* What is being asked:
After locating the line that contains "Definition lfa_empty s" in the records below, write out exactly that line and each line after it through the one that contains "mret (Some x, Lfa", and nothing else.

***** Provided material *****

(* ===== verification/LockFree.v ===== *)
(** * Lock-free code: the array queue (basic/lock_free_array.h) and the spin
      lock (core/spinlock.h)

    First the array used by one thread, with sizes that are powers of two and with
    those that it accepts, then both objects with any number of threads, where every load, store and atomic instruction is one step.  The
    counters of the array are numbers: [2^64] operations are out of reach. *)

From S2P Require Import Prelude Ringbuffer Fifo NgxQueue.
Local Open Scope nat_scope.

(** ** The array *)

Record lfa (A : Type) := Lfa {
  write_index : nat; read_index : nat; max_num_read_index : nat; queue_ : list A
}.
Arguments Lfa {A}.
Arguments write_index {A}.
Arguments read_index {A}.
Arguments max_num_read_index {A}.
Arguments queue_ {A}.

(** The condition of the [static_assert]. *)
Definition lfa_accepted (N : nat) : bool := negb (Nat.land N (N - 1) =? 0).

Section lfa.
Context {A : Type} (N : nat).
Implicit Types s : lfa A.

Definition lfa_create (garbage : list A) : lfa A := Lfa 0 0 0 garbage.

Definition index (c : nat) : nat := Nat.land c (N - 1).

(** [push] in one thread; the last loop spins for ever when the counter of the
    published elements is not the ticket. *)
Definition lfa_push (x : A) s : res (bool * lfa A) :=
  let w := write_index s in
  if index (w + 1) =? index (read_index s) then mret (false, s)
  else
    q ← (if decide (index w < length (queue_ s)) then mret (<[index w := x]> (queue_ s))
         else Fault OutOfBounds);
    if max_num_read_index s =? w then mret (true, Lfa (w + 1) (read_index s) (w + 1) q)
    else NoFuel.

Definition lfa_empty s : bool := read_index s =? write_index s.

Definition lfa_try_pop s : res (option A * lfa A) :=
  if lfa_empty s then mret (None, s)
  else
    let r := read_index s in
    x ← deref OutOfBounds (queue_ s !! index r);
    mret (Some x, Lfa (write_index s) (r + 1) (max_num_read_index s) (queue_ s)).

*****
***** Provided material *****

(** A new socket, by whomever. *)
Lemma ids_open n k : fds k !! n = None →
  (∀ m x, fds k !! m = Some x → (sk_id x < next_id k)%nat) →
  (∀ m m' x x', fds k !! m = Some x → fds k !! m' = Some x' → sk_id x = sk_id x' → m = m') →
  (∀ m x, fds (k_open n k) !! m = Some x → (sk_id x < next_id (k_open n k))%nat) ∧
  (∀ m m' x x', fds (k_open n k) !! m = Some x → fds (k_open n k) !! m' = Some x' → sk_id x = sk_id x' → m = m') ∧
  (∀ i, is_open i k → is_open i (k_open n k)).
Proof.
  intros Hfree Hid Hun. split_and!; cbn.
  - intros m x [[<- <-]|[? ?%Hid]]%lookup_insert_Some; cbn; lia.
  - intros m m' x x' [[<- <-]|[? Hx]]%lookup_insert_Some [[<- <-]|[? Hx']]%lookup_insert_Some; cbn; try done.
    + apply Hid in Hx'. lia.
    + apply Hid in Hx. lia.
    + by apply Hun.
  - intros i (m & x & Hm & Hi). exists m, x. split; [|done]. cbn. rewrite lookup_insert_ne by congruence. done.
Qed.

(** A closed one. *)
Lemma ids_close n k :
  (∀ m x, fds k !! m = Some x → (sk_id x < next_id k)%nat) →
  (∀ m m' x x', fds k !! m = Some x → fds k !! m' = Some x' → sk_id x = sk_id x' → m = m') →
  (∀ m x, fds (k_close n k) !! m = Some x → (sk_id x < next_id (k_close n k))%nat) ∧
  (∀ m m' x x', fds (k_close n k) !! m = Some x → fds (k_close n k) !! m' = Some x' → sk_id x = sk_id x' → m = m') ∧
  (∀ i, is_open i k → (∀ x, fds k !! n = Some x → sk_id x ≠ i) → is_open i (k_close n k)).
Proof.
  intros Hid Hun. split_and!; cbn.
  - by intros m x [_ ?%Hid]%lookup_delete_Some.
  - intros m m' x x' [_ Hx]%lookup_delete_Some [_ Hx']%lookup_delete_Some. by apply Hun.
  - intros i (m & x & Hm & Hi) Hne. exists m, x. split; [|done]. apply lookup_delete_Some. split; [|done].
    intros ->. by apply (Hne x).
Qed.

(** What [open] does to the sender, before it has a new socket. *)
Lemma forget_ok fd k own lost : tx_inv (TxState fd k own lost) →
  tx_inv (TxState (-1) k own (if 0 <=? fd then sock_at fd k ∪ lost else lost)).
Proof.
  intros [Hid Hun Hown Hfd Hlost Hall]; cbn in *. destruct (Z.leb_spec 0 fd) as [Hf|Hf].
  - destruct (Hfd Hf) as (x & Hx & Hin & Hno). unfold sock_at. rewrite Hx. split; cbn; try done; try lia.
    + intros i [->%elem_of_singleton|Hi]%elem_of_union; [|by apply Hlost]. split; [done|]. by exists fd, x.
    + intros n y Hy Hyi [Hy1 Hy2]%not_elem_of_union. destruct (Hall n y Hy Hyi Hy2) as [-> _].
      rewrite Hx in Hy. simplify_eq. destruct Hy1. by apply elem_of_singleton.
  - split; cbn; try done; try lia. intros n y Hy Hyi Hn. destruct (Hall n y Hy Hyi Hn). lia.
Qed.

*****

* Result of the exercise:
Definition lfa_empty s : bool := read_index s =? write_index s.

Definition lfa_try_pop s : res (option A * lfa A) :=
  if lfa_empty s then mret (None, s)
  else
    let r := read_index s in
    x ← deref OutOfBounds (queue_ s !! index r);
    mret (Some x, Lfa (write_index s) (r + 1) (max_num_read_index s) (queue_ s)).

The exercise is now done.